In pointing these things out I am not looking to defame criminally neglected ideas like a livable wage, or to pathologize working class culture or concerns. Instead I am suggesting that the combined discourse of national humiliation, the dehumanization of different groups of people, and the embrace of authoritarian practices all render Trump's campaign toxic, and there is simply no way to extricate, salvage, or decouple any particular salutary remark from the campaign's propensity toward fascism.

Finally, I think many people are inclined to assume that fascism is both foreign and a thing of the past. In serious considerations of the fascist comparison, several people have made the valid point that democratic traditions in the 1920s Weimar Republic were more tenuous and prone to manipulation than that of the United States today--though they do so while keeping one eye on cable news networks broadcasting Trump virtually round the clock. For me, the real bulwark against fascism is the diversity of the United States, including the democratic values of tolerance and free speech that it fosters.

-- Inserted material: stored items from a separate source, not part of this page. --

Module OstreeOstreeRepositoryResponse.
Definition GetPulpHref (o : OstreeOstreeRepositoryResponse) : string :=
  orZero (RepositoryResponse_PulpHref o).
Definition Name (o : OstreeOstreeRepositoryResponse) : string :=
  RepositoryResponse_Name o.
End OstreeOstreeRepositoryResponse.

Module PaginatedostreeOstreeRepositoryResponseList.
Definition GetCount (o : PaginatedostreeOstreeRepositoryResponseList) : Z :=
  List_Count o.
Definition GetResults (o : PaginatedostreeOstreeRepositoryResponseList)
  : list OstreeOstreeRepositoryResponse :=
  List_Results o.
End PaginatedostreeOstreeRepositoryResponseList.

Module TaskResponse.
Definition GetState (o : TaskResponse) : string :=
  orZero (Task_State o).
End TaskResponse.

(** What [Execute()] hands back.  Go returns a triple (result, response,
    error); the generated client fills in the result exactly when the
    error is nil, and the wrapper reads the result only then, so the two
    cases are kept apart by construction. *)
Inductive Executed (T : Type) : Type :=
| Answered (res : T) (resp : option http.Response)
| Failed (resp : option http.Response) (err : error).

Arguments Answered {T} res resp.
Arguments Failed {T} resp err.

End pulpclient.

Abbreviation Context :=
  (context.Context pulpclient.contextKey pulpclient.contextValue).

(** ** Effects *)

(** One constructor per call that leaves the package.  A request carries
    the client and the context it is issued with and the payload given
    to its builder; its answer type is what [Execute()] returns. *)
Inductive event : Type -> Type :=
| os_Open (name : string) : event (os.File + os.PathError)
| File_Close (fp : os.File) : event unit
| ArtifactsCreate (c : pulpclient.APIClient) (ctx : Context)
    (file : os.File)
  : event (pulpclient.Executed pulpclient.ArtifactResponse)
| RepositoriesOstreeOstreeList (c : pulpclient.APIClient) (ctx : Context)
  : event (pulpclient.Executed
             pulpclient.PaginatedostreeOstreeRepositoryResponseList)
| RepositoriesOstreeOstreeCreate (c : pulpclient.APIClient)
    (ctx : Context) (body : pulpclient.OstreeOstreeRepository)
  : event (pulpclient.Executed pulpclient.OstreeOstreeRepositoryResponse)
| RepositoriesOstreeOstreeImportAll (c : pulpclient.APIClient)
    (ctx : Context) (ostreeOstreeRepositoryHref : string)
    (body : pulpclient.OstreeImportAll)
  : event (pulpclient.Executed pulpclient.AsyncOperationResponse)
| DistributionsOstreeOstreeCreate (c : pulpclient.APIClient)
    (ctx : Context) (body : pulpclient.OstreeOstreeDistribution)
  : event (pulpclient.Executed pulpclient.AsyncOperationResponse)
| TasksRead (c : pulpclient.APIClient) (ctx : Context) (taskHref : string)
  : event (pulpclient.Executed pulpclient.TaskResponse)
| logrus_Errorf (format : string) (args : list string) : event unit.

(** An event with its answer type packed away, for traces. *)
Inductive call : Type :=
| Call {X : Type} (e : event X).

(** Requests sent to the server, as opposed to local effects. *)
Definition is_remote (c : call) : bool :=
  match c with
  | Call (os_Open _) => false
  | Call (File_Close _) => false
  | Call (logrus_Errorf _ _) => false
  | Call _ => true
  end.

(** Programs: return a value, or perform an event and go on with its
    answer. *)
Inductive Prog (A : Type) : Type :=
| Ret (a : A)
| Vis {X : Type} (e : event X) (k : X -> Prog A).

Arguments Ret {A} a.
Arguments Vis {A X} e k.

Fixpoint bind {A B : Type} (p : Prog A) (f : A -> Prog B) : Prog B :=
  match p with
  | Ret a => f a
  | Vis e k => Vis e (fun x => bind (k x) f)
  end.

Definition trigger {X : Type} (e : event X) : Prog X := Vis e Ret.

Declare Scope prog_scope.
Delimit Scope prog_scope with prog.
Bind Scope prog_scope with Prog.

Notation "x <- p ;; q" := (bind p (fun x => q))
  (at level 100, p at next level, right associativity) : prog_scope.

(** The environment: from a world of type [W] it answers every event
    and moves to the next world. *)
Definition handler (W : Type) : Type :=
  forall X : Type, event X -> W -> X * W.

(** What running a program leaves behind. *)
Record outcome (W A : Type) : Type :=
  { returned : A;
    world : W;
    issued : list call }.

Arguments returned {W A} o.
Arguments world {W A} o.
Arguments issued {W A} o.

Fixpoint run {W A : Type} (h : handler W) (p : Prog A) (w : W)
  : outcome W A :=
  match p with
  | Ret a => {| returned := a; world := w; issued := [] |}
  | Vis e k =>
      let (x, w') := h _ e w in
      let o := run h (k x) w' in
      {| returned := returned o;
         world := world o;
         issued := Call e :: issued o |}
  end.

(** ** Package [pulp] *)

Record Client : Type :=
  { client : pulpclient.APIClient;
    ctx : Context }.

Record Credentials : Type :=
  { Username : string;
    Password : string }.

Section Construction.

(** [pulpclient.NewConfiguration()]: the defaults of the generated
    client, whatever they are. *)
Variable NewConfiguration : pulpclient.Configuration.

Definition NewClient (url : string) (creds : option Credentials) : Client :=
  let ctx :=
    context.WithValue context.Background
      pulpclient.ContextServerIndex (pulpclient.IntValue 0) in
  let transport := http.ZeroTransport in
  let httpClient := {| http.Transport_ := Some transport |} in
  let pulpConfig := NewConfiguration in
  let pulpConfig :=
    {| pulpclient.HTTPClient := Some httpClient;
       pulpclient.Servers := pulpclient.Servers pulpConfig |} in
  let pulpConfig :=
    {| pulpclient.HTTPClient := pulpclient.HTTPClient pulpConfig;
       pulpclient.Servers := [ {| pulpclient.URL := url |} ] |} in
  let client := pulpclient.NewAPIClient pulpConfig in
  let ctx :=
    match creds with
    | Some creds =>
        context.WithValue ctx pulpclient.ContextBasicAuth
          (pulpclient.BasicAuthValue
             {| pulpclient.UserName := Username creds;
                pulpclient.Password := Password creds |})
    | None => ctx
    end in
  {| client := client; ctx := ctx |}.

End Construction.

(** [readBody] returns the body of a response as a string and ignores
    errors. *)
Definition readBody (r : option http.Response) : string :=
  match r with
  | None => EmptyString
  | Some r =>
      let (b, err) := io.ReadAll (http.Body r) in
      match err with
      | Some _ => EmptyString
      | None => b
      end
  end.

Definition TaskState : Type := string.

Definition TASK_WAITING : TaskState := "waiting".
Definition TASK_SKIPPED : TaskState := "skipped".
Definition TASK_RUNNING : TaskState := "running".
Definition TASK_COMPLETED : TaskState := "completed".
Definition TASK_FAILED : TaskState := "failed".
Definition TASK_CANCELED : TaskState := "canceled".
Definition TASK_CANCELING : TaskState := "canceling".

(** [make(map[string]string, hint)]: the hint sizes the allocation and
    nothing else. *)
Definition make_map (hint : Z) : gmap string string := ∅.

Module Client.

Import pulpclient.

Section Methods.

Variable Quote : string -> string.

Let Errorf := fmt.Errorf Quote.

(** [UploadFile] uploads the file at the given path and returns the href
    of the new artifact.  The deferred [fp.Close()] runs once the result
    is computed. *)
Definition UploadFile (cl : Client) (path : string)
  : Prog (string * option error) :=
  (opened <- trigger (os_Open path) ;;
   match opened with
   | inr err => Ret (EmptyString, Some (PathError err))
   | inl fp =>
       executed <- trigger (ArtifactsCreate (client cl) (ctx cl) fp) ;;
       let result :=
         match executed with
         | Failed resp err =>
             (EmptyString,
              Some (Errorf "failed to upload file %q: %s (%s)"
                      [path; Error err; readBody resp]))
         | Answered res _ => (ArtifactResponse.GetPulpHref res, None)
         end in
       _ <- trigger (File_Close fp) ;;
       Ret result
   end)%prog.

(** [ListOSTreeRepositories] returns a map (repository name -> pulp
    href) of existing ostree repositories; [None] is the nil map. *)
Definition ListOSTreeRepositories (cl : Client)
  : Prog (option (gmap string string) * option error) :=
  (executed <- trigger (RepositoriesOstreeOstreeList (client cl) (ctx cl)) ;;
   match executed with
   | Failed resp err =>
       Ret (None,
            Some (Errorf "repository list request returned an error: %s (%s)"
                    [Error err; readBody resp]))
   | Answered list _ =>
       let repos :=
         make_map (PaginatedostreeOstreeRepositoryResponseList.GetCount list) in
       let repos :=
         foldl
           (fun (repos : gmap string string) repo =>
              let name := OstreeOstreeRepositoryResponse.Name repo in
              let href := OstreeOstreeRepositoryResponse.GetPulpHref repo in
              <[name := href]> repos)
           repos
           (PaginatedostreeOstreeRepositoryResponseList.GetResults list) in
       Ret (Some repos, None)
   end)%prog.

(** [CreateOSTreeRepository] creates a new ostree repository with a name
    and description and returns the pulp href. *)
Definition CreateOSTreeRepository (cl : Client) (name description : string)
  : Prog (string * option error) :=
  (let repo :=
     {| Repository_Name := name;
        Repository_Description := zeroNullableString |} in
   let repo :=
     if negb (is_empty description) then
       {| Repository_Name := Repository_Name repo;
          Repository_Description := NewNullableString (Some description) |}
     else repo in
   executed <-
     trigger (RepositoriesOstreeOstreeCreate (client cl) (ctx cl) repo) ;;
   match executed with
   | Failed resp err =>
       Ret (EmptyString,
            Some (Errorf "repository creation failed: %s (%s)"
                    [Error err; readBody resp]))
   | Answered result _ =>
       Ret (OstreeOstreeRepositoryResponse.GetPulpHref result, None)
   end)%prog.

(** [ImportCommit] imports a commit that has already been uploaded to a
    given repository.  The returned value is the href for the import
    task.  Commit archives always use the repo name "repo". *)
Definition ImportCommit (cl : Client) (commitHref repoHref : string)
  : Prog (string * option error) :=
  (let importOptions := NewOstreeImportAll commitHref "repo" in
   executed <-
     trigger (RepositoriesOstreeOstreeImportAll (client cl) (ctx cl)
                repoHref importOptions) ;;
   match executed with
   | Failed resp err =>
       Ret (EmptyString,
            Some (Errorf "ostree commit import failed: %s (%s)"
                    [Error err; readBody resp]))
   | Answered result _ => Ret (Task result, None)
   end)%prog.

(** [DistributeOSTreeRepo] makes an ostree repository available for
    download.  The returned value is the href for the distribute task. *)
Definition DistributeOSTreeRepo (cl : Client)
    (basePath name repoHref : string)
  : Prog (string * option error) :=
  (let dist := NewOstreeOstreeDistribution basePath name in
   let dist := SetRepository dist repoHref in
   executed <-
     trigger (DistributionsOstreeOstreeCreate (client cl) (ctx cl) dist) ;;
   match executed with
   | Failed resp err =>
       Ret (EmptyString,
            Some (Errorf "error distributing ostree repository: %s (%s)"
                    [Error err; readBody resp]))
   | Answered res _ => Ret (Task res, None)
   end)%prog.

(** [TaskState] returns the state of a given task. *)
Definition TaskState (cl : Client) (task : string)
  : Prog (TaskState * option error) :=
  (executed <- trigger (TasksRead (client cl) (ctx cl) task) ;;
   match executed with
   | Failed resp err =>
       Ret (EmptyString,
            Some (Errorf "error reading task %s: %s (%s)"
                    [task; Error err; readBody resp]))
   | Answered res _ =>
       let state := TaskResponse.GetState res in
       if is_empty state then
         Ret (EmptyString,
              Some (Errorf "got empty task state for %s" [task]))
       else Ret (state, None)
   end)%prog.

But even with that reassurance, I find myself reminded of the postwar American planners embarked on a mission to capture Nazi gold (literally) so as to thwart the funding mechanism for any potential resurgence of German fascism. Operation "Safehaven," as it was called, never fully recovered Nazi assets, securely tucked away by intransigent Swiss banks, and urgency for the quest soon dissipated as Americans found corporate connivers with the Nazi regime suddenly useful in the emerging antagonism with the Soviet Union.

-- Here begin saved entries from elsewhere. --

(** X6. [plugins_shutdown] always comes back. It destroys, in registry
    order, the plugins whose language is compiled in and no other, then
    shuts down each compiled-in engine; it leaves the registry as it
    found it, still listing the destroyed plugins. *)
Theorem teardown_destroys_compiled_in_only (s : state W) :
  exists s',
    plugins_shutdown host s = Ok tt s' /\
    plugins s' = plugins s /\
    trace s' = trace s ++
               map (fun p => PluginDestroy (lang p) p)
                   (filter (fun p => enabled host (lang p)) (plugins s)) ++
               map EnvShutdown (filter (enabled host) all_langs).
Proof.
  unfold plugins_shutdown, bind at 1, get_plugins. unfold bind at 1.
  destruct (destroy_walk_any (plugins s) s) as (s1 & Hr & Hp & Ht).
  rewrite Hr.
  destruct (engines_shutdown_run s1) as (s' & Hr' & Hp' & Ht').
  exists s'. rewrite Hr', Hp', Hp, Ht', Ht, <- app_assoc. auto.
Qed.

(** X7. [plugins_shutdown] does not empty the registry, so a
    notification sent after it still walks the destroyed plugins: after
    the destroys and the engines' shutdown, the hook of the first
    plugin of the registry is called, and the walk goes on in registry
    order as long as the hooks return; a hook that does not return is
    the last one called. *)
Theorem notification_after_teardown_reaches_destroyed (h : notification)
    (s : state W) :
  exists invoked rest,
    plugins s = invoked ++ rest /\
    trace (state_of ((plugins_shutdown host ;; plugins_notify h) s)) =
      trace s ++
      map (fun p => PluginDestroy (lang p) p)
          (filter (fun p => enabled host (lang p)) (plugins s)) ++
      map EnvShutdown (filter (enabled host) all_langs) ++
      map (NotifyHook h) invoked /\
    (plugins s <> [] -> invoked <> []) /\
    match (plugins_shutdown host ;; plugins_notify h) s with
    | Ok _ _ => rest = []
    | Halt s' =>
        exists before p,
          invoked = before ++ [p] /\ notify_func h p (world s') = None
    end.
Proof.
  destruct (destroy_walk_any (plugins s) s) as (s1 & Hr & Hp & Ht).
  destruct (engines_shutdown_run s1) as (s2 & Hr2 & Hp2 & Ht2).
  assert (E : (plugins_shutdown host ;; plugins_notify h) s =
              notify_walk h (plugins s) s2).
  { unfold bind at 1. unfold plugins_shutdown, bind at 1, get_plugins.
    unfold bind at 1. rewrite Hr, Hr2, plugins_notify_walk, Hp2, Hp.
    reflexivity. }
  rewrite E.
  destruct (notify_walk_run h (plugins s) s2)
    as (invoked & rest & Hc & Htr & _ & Hm).
  exists invoked, rest. rewrite Htr, Ht2, Ht, <- !app_assoc.
  split; [exact Hc|]. split; [reflexivity|]. split; [|exact Hm].
  intros Hne ->. destruct (notify_walk h (plugins s) s2).
  - subst rest. apply Hne. exact Hc.
  - destruct Hm as (before & p & Hi & _). destruct before; discriminate Hi.
Qed.

(* ----------------------------------------------------------------- *)
(** *** Further properties of bring-up and load *)

Lemma forallb_impl {A} (f g : A -> bool) (l : list A) :
  (forall x, f x = true -> g x = true) ->
  forallb f l = true -> forallb g l = true.
Proof.
  intros Hfg. induction l as [|x l IH]; simpl; [reflexivity|].
  intros H. apply andb_true_iff in H. destruct H as [Hx Hl].
  rewrite (Hfg x Hx), (IH Hl). reflexivity.
Qed.

Lemma forallb_map_all {A B} (g : B -> bool) (f : A -> B) (l : list A) :
  (forall x, g (f x) = true) -> forallb g (map f l) = true.
Proof.
  intros H. induction l as [|x l IH]; simpl; [reflexivity|].
  rewrite H, IH. reflexivity.
Qed.

Lemma logged_app (tr1 tr2 : list (event W)) :
  logged (tr1 ++ tr2) = logged tr1 ++ logged tr2.
Proof.
  induction tr1 as [|e tr1 IH]; simpl; [reflexivity|].
  destruct e; simpl; rewrite IH; reflexivity.
Qed.

Lemma logged_none (tr : list (event W)) :
  forallb (fun e => negb (is_load_step e)) tr = true -> logged tr = [].
Proof.
  induction tr as [|e tr IH]; simpl; [reflexivity|].
  intros H. apply andb_true_iff in H. destruct H as [He Ht].
  destruct e; simpl in *; try discriminate; apply IH, Ht.
Qed.

(** The trace of the load loop: create and log steps only, one log
    line per plugin kept. *)
Lemma load_files_steps (filenames : list string) :
  forall s : state W,
  exists s' tr,
    load_files host filenames s = Ok tt s' /\
    trace s' = trace s ++ tr /\
    forallb (@is_load_step W) tr = true /\
    logged tr =
      map loaded_message (map fst (fst (load_spec host filenames (world s)))).
Proof.
  induction filenames as [|filename rest IH]; intros s.
  - exists s, []. simpl. rewrite app_nil_r. auto.
  - cbn [load_files]. unfold bind at 1. rewrite load_file_run.
    cbn [load_spec].
    destruct (extension_language filename) as [l|]; [|apply IH].
    destruct (enabled host l); [|apply IH].
    destruct (plugin_create (engine host l) filename (world s))
      as [[plugin|] w1];
      match goal with |- context [load_files host rest ?s1] =>
        destruct (IH s1) as (s' & tr & Hr & Ht & Hl & Hg) end;
      simpl in Ht, Hg.
    + destruct (load_spec host rest (log_info host (loaded_message filename) w1))
        as [created w3].
      exists s', (PluginCreate l filename
                  :: LogInfo (loaded_message filename) :: tr).
      simpl in *. rewrite Hr, Ht, Hl, Hg, <- !app_assoc. auto.
    + exists s', (PluginCreate l filename :: tr).
      simpl in *. rewrite Hr, Ht, Hl, Hg, <- !app_assoc. auto.
Qed.

(** The init walk, as far as the init hooks return. *)
Lemma init_walk_calls (curr : list (ProfPlugin W)) :
  forall s,
  exists inited rest,
    curr = inited ++ rest /\
    trace (state_of (init_walk host curr s)) =
      trace s ++ map (fun p => InitHook p [VERSION; STATUS]) inited /\
    match init_walk host curr s with
    | Ok _ _ => rest = []
    | Halt s' =>
        exists before p,
          inited = before ++ [p] /\ init_func p VERSION STATUS (world s') = None
    end.
Proof.
  induction curr as [|p next IH]; intros s.
  - exists [], []. simpl. rewrite app_nil_r. auto.
  - cbn [init_walk]. unfold call_init. run.
    destruct (init_func p VERSION STATUS (world s)) as [[[] w]|] eqn:E.
    + match goal with |- context [init_walk host next ?s1] =>
        destruct (IH s1) as (inited & rest & Hc & Ht & Hm) end.
      exists (p :: inited), rest. simpl in *.
      rewrite Ht, <- app_assoc. subst next.
      repeat split; try reflexivity.
      destruct (init_walk host (inited ++ rest) _); [exact Hm|].
      destruct Hm as (before & q & Hi & Hq).
      exists (p :: before), q. subst inited. auto.
    + exists [p], next. simpl. repeat split.
      exists [], p. auto.
Qed.

(** [plugins_init] with a filename list: bring-up, load, then the init
    walk over what was loaded. *)
Lemma plugins_init_loaded (filenames : list string) (s : state W) :
  prefs_get_plugins host (world (booted host s)) = Some filenames ->
  exists s1 tr,
    plugins_init host s = init_walk host (plugins s1) s1 /\
    plugins s1 =
      map snd (fst (load_spec host filenames (world (booted host s)))) /\
    trace s1 = trace s ++ map EnvInit (filter (enabled host) all_langs) ++ tr /\
    forallb (@is_load_step W) tr = true /\
    logged tr =
      map loaded_message
          (map fst (fst (load_spec host filenames (world (booted host s))))).
Proof.
  intros Hprefs. rewrite plugins_init_run, Hprefs. unfold bind at 1.
  destruct (load_files_run filenames (booted host s))
    as (s1 & tr0 & Hr & Hp & _).
  destruct (load_files_steps filenames (booted host s))
    as (s1' & tr & Hr' & Ht & Hl & Hg).
  rewrite Hr in Hr'. injection Hr' as <-.
  exists s1, tr. rewrite Hr. unfold bind, get_plugins.
  cbn [booted trace] in Ht. rewrite <- app_assoc in Ht. auto.
Qed.

(** X8. When the preferences supply a filename list, [plugins_init]
    loads every file before any init call, then calls the init hooks in
    registry order. An init hook that does not return is the last call
    made: [plugins_init] does not return to the host, and the plugins
    after it stay in the registry without having been initialised. *)
Theorem init_stops_at_failing_hook (filenames : list string) (s : state W) :
  prefs_get_plugins host (world (booted host s)) = Some filenames ->
  exists loading inited rest,
    plugins (state_of (plugins_init host s)) = inited ++ rest /\
    trace (state_of (plugins_init host s)) =
      trace s ++ loading ++
      map (fun p => InitHook p [VERSION; STATUS]) inited /\
    forallb (@is_loading W) loading = true /\
    match plugins_init host s with
    | Ok _ _ => rest = []
    | Halt s' =>
        exists before p,
          inited = before ++ [p] /\ init_func p VERSION STATUS (world s') = None
    end.
Proof.
  intros Hprefs.
  destruct (plugins_init_loaded s Hprefs) as (s1 & tr & Hr & _ & Ht & Hl & _).
  rewrite Hr.
  destruct (init_walk_calls (plugins s1) s1) as (inited & rest & Hc & Ht' & Hm).
  exists (map EnvInit (filter (enabled host) all_langs) ++ tr), inited, rest.
  rewrite init_walk_plugins, Ht', Ht, <- !app_assoc.
  repeat split; try assumption.
  rewrite forallb_app. apply andb_true_iff. split.
  - apply forallb_map_all. reflexivity.
  - apply forallb_impl with (f := @is_load_step W); [|exact Hl].
    intros [] H; simpl in *; congruence.
Qed.

(** X9. [plugins_init] brings up every compiled-in engine exactly once
    and before anything else, whether or not a filename list is
    supplied and whether or not the init hooks return. *)
Theorem engines_brought_up_first (s : state W) :
  exists rest,
    trace (state_of (plugins_init host s)) =
      trace s ++ map EnvInit (filter (enabled host) all_langs) ++ rest /\
    forallb (fun e => negb (is_env_init e)) rest = true.
Proof.
  destruct (prefs_get_plugins host (world (booted host s)))
    as [filenames|] eqn:Hprefs.
  - destruct (plugins_init_loaded s Hprefs) as (s1 & tr & Hr & _ & Ht & Hl & _).
    rewrite Hr.
    destruct (init_walk_calls (plugins s1) s1) as (inited & _ & _ & Ht' & _).
    exists (tr ++ map (fun p => InitHook p [VERSION; STATUS]) inited).
    rewrite Ht', Ht, <- !app_assoc. split; [reflexivity|].
    rewrite forallb_app. apply andb_true_iff. split.
    + apply forallb_impl with (f := @is_load_step W); [|exact Hl].
      intros [] H; simpl in *; congruence.
    + apply forallb_map_all. reflexivity.
  - rewrite plugins_init_run, Hprefs. exists [].
    cbn [state_of booted trace]. rewrite app_nil_r. auto.
Qed.

(** X10. [plugins_init] forgets the registry it finds: the registry it
    leaves depends on the outside world only, not on the plugins listed
    before, and these are not destroyed: it makes bring-up, create, log
    and init calls and no other. *)
Theorem plugins_init_forgets_registry (s1 s2 : state W) :
  world s1 = world s2 ->
  plugins (state_of (plugins_init host s1)) =
    plugins (state_of (plugins_init host s2)) /\
  exists added,
    trace (state_of (plugins_init host s1)) = trace s1 ++ added /\
    forallb (@is_init_phase W) added = true.
Proof.
  intros Hw.
  assert (Hb : world (booted host s1) = world (booted host s2))
    by (cbn [booted world]; rewrite Hw; reflexivity).
  split.
  - destruct (prefs_get_plugins host (world (booted host s1)))
      as [filenames|] eqn:Hprefs.
    + rewrite (plugins_init_registry s1 Hprefs).
      rewrite Hb in Hprefs. rewrite (plugins_init_registry s2 Hprefs).
      rewrite Hb. reflexivity.
    + rewrite (plugins_init_run s1), Hprefs.
      rewrite Hb in Hprefs. rewrite (plugins_init_run s2), Hprefs.
      reflexivity.
  - destruct (prefs_get_plugins host (world (booted host s1)))
      as [filenames|] eqn:Hprefs.
    + destruct (plugins_init_loaded s1 Hprefs)
        as (s & tr & Hr & _ & Ht & Hl & _).
      rewrite Hr.
      destruct (init_walk_calls (plugins s) s) as (inited & _ & _ & Ht' & _).
      exists (map EnvInit (filter (enabled host) all_langs) ++ tr ++
              map (fun p => InitHook p [VERSION; STATUS]) inited).
      rewrite Ht', Ht, <- !app_assoc. split; [reflexivity|].
      rewrite !forallb_app. repeat (apply andb_true_iff; split).
      * apply forallb_map_all. reflexivity.
      * apply forallb_impl with (f := @is_load_step W); [|exact Hl].
        intros [] H; simpl in *; congruence.
      * apply forallb_map_all. reflexivity.
    + rewrite plugins_init_run, Hprefs.
      exists (map EnvInit (filter (enabled host) all_langs)).
      split; [reflexivity|]. apply forallb_map_all. reflexivity.
Qed.

(** X11. [plugins_init] writes one "Loaded plugin" log line per plugin
    it keeps, with the plugin's filename, in load order, and no line for
    a file it skips or whose create fails. *)
Theorem one_log_line_per_loaded_plugin (filenames : list string)
    (s : state W) :
  prefs_get_plugins host (world (booted host s)) = Some filenames ->
  logged (trace (state_of (plugins_init host s))) =
    logged (trace s) ++
    map loaded_message
        (map fst (fst (load_spec host filenames (world (booted host s))))).
Proof.
  intros Hprefs.
  destruct (plugins_init_loaded s Hprefs) as (s1 & tr & Hr & _ & Ht & _ & Hg).
  rewrite Hr.
  destruct (init_walk_calls (plugins s1) s1) as (inited & _ & _ & Ht' & _).
  rewrite Ht', Ht, !logged_app, Hg.
  rewrite (logged_none (map EnvInit _)), (logged_none (map _ inited)),
    app_nil_r; [reflexivity | apply forallb_map_all; reflexivity ..].
Qed.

Just like money, ideas can take flight. Long after the principal is diminished, intellectual and other forms of capital can still earn returns. And they can land here: fascism had its own precursors on American soil, and it's own midcentury expressions as well. It is not commonly known that the US Army, engaged in managing Roosevelt's "peacetime draft" (prior to December 1941), decided to depart from custom and geographically mix platoons because the traditional method of grouping soldiers by region produced entire companies of Midwestern German Catholics openly sympathetic to Hitler. Those same impulses propelled Wisconsin Senator Joseph McCarthy to power, and his potent authoritarianism provided a safe refuge for the racist ideology fleeing the Democratic Party during an era of change. So-called "law and order" politics and the larger Southern strategy of which it was a part joined conservative Catholic cold war ideology together with erstwhile Southern segregationist enemies, bound by a common determination to counter the black freedom movement and protestors against the war in Vietnam.

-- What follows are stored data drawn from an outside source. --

Lemma tv_col_record_fields heads columns channel repeat label i rec :
  tv_col_record heads columns channel repeat label i = Some rec ->
  r_channels rec = VInt channel
  /\ r_name rec = label ++ connector ++ str_of_int (r_speed rec)
                    ++ (if repeat then suffix_repeat else suffix_first).
Proof.
  unfold tv_col_record. intros H.
  destruct (heads !! i); [|done]. cbn [mbind option_bind] in H.
  destruct (first_digit_run _); [|done]. cbn [mbind option_bind] in H.
  destruct (parsed _); [|done]. cbn [mbind option_bind] in H.
  destruct (columns !! i); [|done]. cbn [mbind option_bind] in H.
  destruct (parsed _); [|done]. cbn [mbind option_bind] in H.
  by injection H as <-.
Qed.

End TableFacts.

(** ** Malformed cells *)

Section AbortFacts.

Lemma lookup_In {A} (l : list A) i x : l !! i = Some x -> In x l.
Proof.
  revert i. induction l as [|y l IH]; intros [|i] H; try done.
  - injection H as ->. by left.
  - right. by eapply IH.
Qed.

(** A method that cannot return raises. *)
Lemma no_return_aborts {St A} (I : St -> Prop) (m : M St A) :
  (forall s a s', I s -> m s = (inr a, s') -> False) -> aborts I m.
Proof.
  intros H s Hs. destruct (m s) as [[e|a] s'] eqn:E; [by eauto|].
  exfalso. by eapply H.
Qed.

Lemma plain_row_aborts r :
  malformed_plain r -> aborts (fun _ => True) (process_tariff_row r).
Proof.
  intros Hm. apply no_return_aborts. intros s [] s' _ H.
  apply process_tariff_row_ok in H as (rec & H & _).
  unfold plain_row_record in H.
  destruct (td r !! 0%nat); [|done]. cbn [mbind option_bind] in H.
  destruct Hm as [c3 E3 Eds|c1 token E1 Etok Epay].
  - rewrite E3 in H. cbn [mbind option_bind] in H. by rewrite Eds in H.
  - destruct (td r !! 3%nat); [|done]. cbn [mbind option_bind] in H.
    destruct (first_digit_run _); [|done]. cbn [mbind option_bind] in H.
    destruct (parsed _); [|done]. cbn [mbind option_bind] in H.
    destruct (speed_of _); [|done]. cbn [mbind option_bind] in H.
    rewrite E1 in H. cbn [mbind option_bind] in H.
    rewrite Etok in H. cbn [mbind option_bind] in H.
    rewrite Epay in H. done.
Qed.

Lemma tv_col_needed heads columns channel repeat label i recs :
  (1 <= i < length heads)%nat ->
  mapM (tv_col_record heads columns channel repeat label)
       (seq 1 (length heads - 1)) = Some recs ->
  is_Some (tv_col_record heads columns channel repeat label i).
Proof.
  intros Hi H.
  assert (Hall : is_Some (mapM (tv_col_record heads columns channel repeat label)
                               (seq 1 (length heads - 1)))) by by eexists.
  apply mapM_is_Some in Hall. rewrite Forall_forall in Hall.
  apply (Hall i). apply elem_of_seq. lia.
Qed.

Lemma tv_no_speed_aborts heads r i h :
  (1 <= i)%nat -> heads !! i = Some h -> first_digit_run h = None ->
  aborts (fun _ => True) (process_tariff_TV_row heads r).
Proof.
  intros Hi Eh Eds. apply no_return_aborts. intros s [] s' _ H.
  apply process_tariff_TV_row_ok in H
    as (c0 & ch & rep & reg' & recs & E0 & _ & Hrecs & _).
  assert (Hlt : (1 <= i < length heads)%nat).
  { split; [done|by eapply lookup_lt_Some]. }
  destruct (tv_col_needed _ _ _ _ _ i _ Hlt Hrecs) as [rec Hrec].
  unfold tv_col_record in Hrec. rewrite Eh in Hrec.
  cbn [mbind option_bind] in Hrec. by rewrite Eds in Hrec.
Qed.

As the modern GOP produced voting majorities, it courted dark forces. This is, after all, a party that roundly condemned the investigation of torture committed by the United States in Iraq. Too often and to far too great an extent, Democrats (and the media) have been complicit in a repugnant agenda--especially in their embrace of the wars against drugs and terrorism. These notional and unwinnable "wars" have nevertheless been waged with lethal force; they come outfitted with troubling legal precedents and a pattern of biased selection of targets; and they afford political legitimacy to authoritarian ways of thinking.

Yet no one has combined these lamentable developments in the same worrying fashion as Donald Trump. If he doesn't measure up to Hitler, that is hardly a consolation. Even pale versions of fascism with more discrete ambitions are capable of real violence and lasting damage. Following the pattern of the fascists before him, Trump as yet only intimates; seeking support in a general election, soon he will disown. What comes after that, when power falls into his hands?